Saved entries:
=-=-=-=-=

(** The same, when the buffer keeps its label. *)
Lemma cache_ok_keep B B' s i f : cache_ok B s → (i < NBUF)%nat →
  (∀ b, next (f b) = next b ∧ prev (f b) = prev b) →
  (∀ b, dev (f b) = dev b ∧ sector (f b) = sector b) →
  let b := f (theb i s) in
  (isbusy b = true ↔ i ∈ B') → (∀ j, j ≠ i → j ∈ B' ↔ j ∈ B) →
  length (data b) = Z.to_nat BSIZE →
  (isdirty b = true → isvalid b = true ∧ dev (theb i s) = ROOTDEV) →
  (i ∉ B' → dev (theb i s) = ROOTDEV → isvalid b = true → isdirty b = false →
    data b = disk_at s (sector (theb i s))) →
  cache_ok B' (updb i f s).
Proof.
  intros Hok Hi Hl Hlab b Hbusy HB Hdata Hdirty Hsync.
  destruct (Hlab (theb i s)) as [Ed Es]. fold b in Ed, Es.
  apply (cache_ok_upd B); try done; fold b; rewrite ?Ed, ?Es; try done.
  - by apply (co_dev _ _ Hok).
  - intros Hd. split; [by apply (co_range _ _ Hok)|]. intros j Hj Hji Hd' Hs.
    apply Hji. by apply (co_uniq _ _ Hok).
Qed.

Lemma hit_true bs dv sec i : hit bs dv sec i = true ↔
  dev (getb bs i) = dv ∧ sector (getb bs i) = sec.
Proof. unfold hit. by rewrite andb_true_iff, !Z.eqb_eq. Qed.

(** Searched in any order, there is one buffer for a sector. *)
Lemma find_hit_spec B s l sec i : cache_ok B s → Permutation l (seq 0 NBUF) →
  List.find (hit (bufs s) ROOTDEV sec) l = Some i ↔
    (i < NBUF)%nat ∧ dev (theb i s) = ROOTDEV ∧ sector (theb i s) = sec.
Proof.
  intros Hok Hl.
  assert (Hin : ∀ j, In j l ↔ (j < NBUF)%nat).
  { intros j. rewrite <- list_elem_of_In, Hl, elem_of_seq. lia. }
  split.
  - intros [Hi Hh]%List.find_some. apply hit_true in Hh. by apply Hin in Hi.
  - intros (Hi & Hd & Hs). destruct (List.find _ _) as [j|] eqn:Hf.
    + apply List.find_some in Hf as [Hj [Hd' Hs']%hit_true]. f_equal.
      apply (co_uniq _ _ Hok); unfold theb in *; try done; [by apply Hin|congruence].
    + pose proof (List.find_none _ _ Hf i (proj2 (Hin i) Hi)) as Hn.
      by rewrite (proj2 (hit_true _ _ _ _)) in Hn.
Qed.

Lemma find_hit_cached B s l sec : cache_ok B s → Permutation l (seq 0 NBUF) →
  List.find (hit (bufs s) ROOTDEV sec) l = cached s sec.
Proof.
  intros Hok Hl. unfold cached. apply option_eq. intros i.
  by rewrite !(find_hit_spec B) by done.
Qed.

Lemma cached_spec B s sec i : cache_ok B s →
  cached s sec = Some i ↔
    (i < NBUF)%nat ∧ dev (theb i s) = ROOTDEV ∧ sector (theb i s) = sec.
Proof. intros Hok. by apply (find_hit_spec B). Qed.

Lemma cached_None B s sec : cache_ok B s → cached s sec = None →
  ∀ j, (j < NBUF)%nat → dev (theb j s) = ROOTDEV → sector (theb j s) ≠ sec.
Proof.
  intros Hok Hn j Hj Hd Hs. assert (cached s sec = Some j) by (by apply (cached_spec B)).
  congruence.
Qed.

Lemma view_cached B s i : cache_ok B s → (i < NBUF)%nat → dev (theb i s) = ROOTDEV →
  view s (sector (theb i s)) =
    if isvalid (theb i s) then data (theb i s) else disk_at s (sector (theb i s)).
Proof.
  intros Hok Hi Hd. unfold view.
  by rewrite (proj2 (cached_spec B s (sector (theb i s)) i Hok)).
Qed.

(** The view after buffer [i] of sector [sec] changes to [b']: only the view of
    the old and the new sector of [i] can move. *)
Lemma view_upd B B' s i f sec : cache_ok B s → cache_ok B' (updb i f s) → (i < NBUF)%nat →
  let b := theb i s in let b' := f b in
  view (updb i f s) sec =
    if decide (dev b' = ROOTDEV ∧ sector b' = sec)
    then if isvalid b' then data b' else disk_at s sec
    else if decide (dev b = ROOTDEV ∧ sector b = sec) then disk_at s sec else view s sec.
Proof.
  intros Hok Hok' Hi b b'. pose proof (cache_length _ _ Hok) as Hlen.
  assert (Hth : ∀ j, theb j (updb i f s) = if decide (i = j) then b' else theb j s).
  { intros j. by rewrite theb_updb by lia. }
  case_decide as Hb'.
  - unfold view. rewrite (proj2 (cached_spec B' _ sec i Hok')).
    + by rewrite Hth, decide_True.
    + rewrite Hth, decide_True by done. tauto.
  - assert (Hnone : ∀ j, j ≠ i → cached (updb i f s) sec = Some j ↔ cached s sec = Some j).
    { intros j Hj. rewrite (cached_spec B'), (cached_spec B) by done.
      by rewrite Hth, decide_False. }
    assert (Hni : cached (updb i f s) sec ≠ Some i).
    { rewrite (cached_spec B') by done. rewrite Hth, decide_True by done. tauto. }
    unfold view. case_decide as Hb.
    + assert (Hc : cached s sec = Some i) by (apply (cached_spec B); tauto).
      destruct (cached (updb i f s) sec) as [j|] eqn:E; [|done].
      destruct (decide (j = i)) as [->|Hj]; [done|].
      pose proof (proj1 (Hnone j Hj) eq_refl). congruence.
    + destruct (cached s sec) as [j|] eqn:E.
      * assert (Hj : j ≠ i).
        { intros ->. apply (cached_spec B) in E; tauto. }
        rewrite (proj2 (Hnone j Hj) eq_refl). by rewrite Hth, decide_False.
      * destruct (cached (updb i f s) sec) as [j|] eqn:E'; [|done].
        destruct (decide (j = i)) as [->|Hj]; [done|].
        by pose proof (proj1 (Hnone j Hj) eq_refl).
Qed.
End cache.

=-=-=-=-=

Line count for the word "Hlab": give the number of lines in the entries above that contain it, and nothing more.

The completed task: 2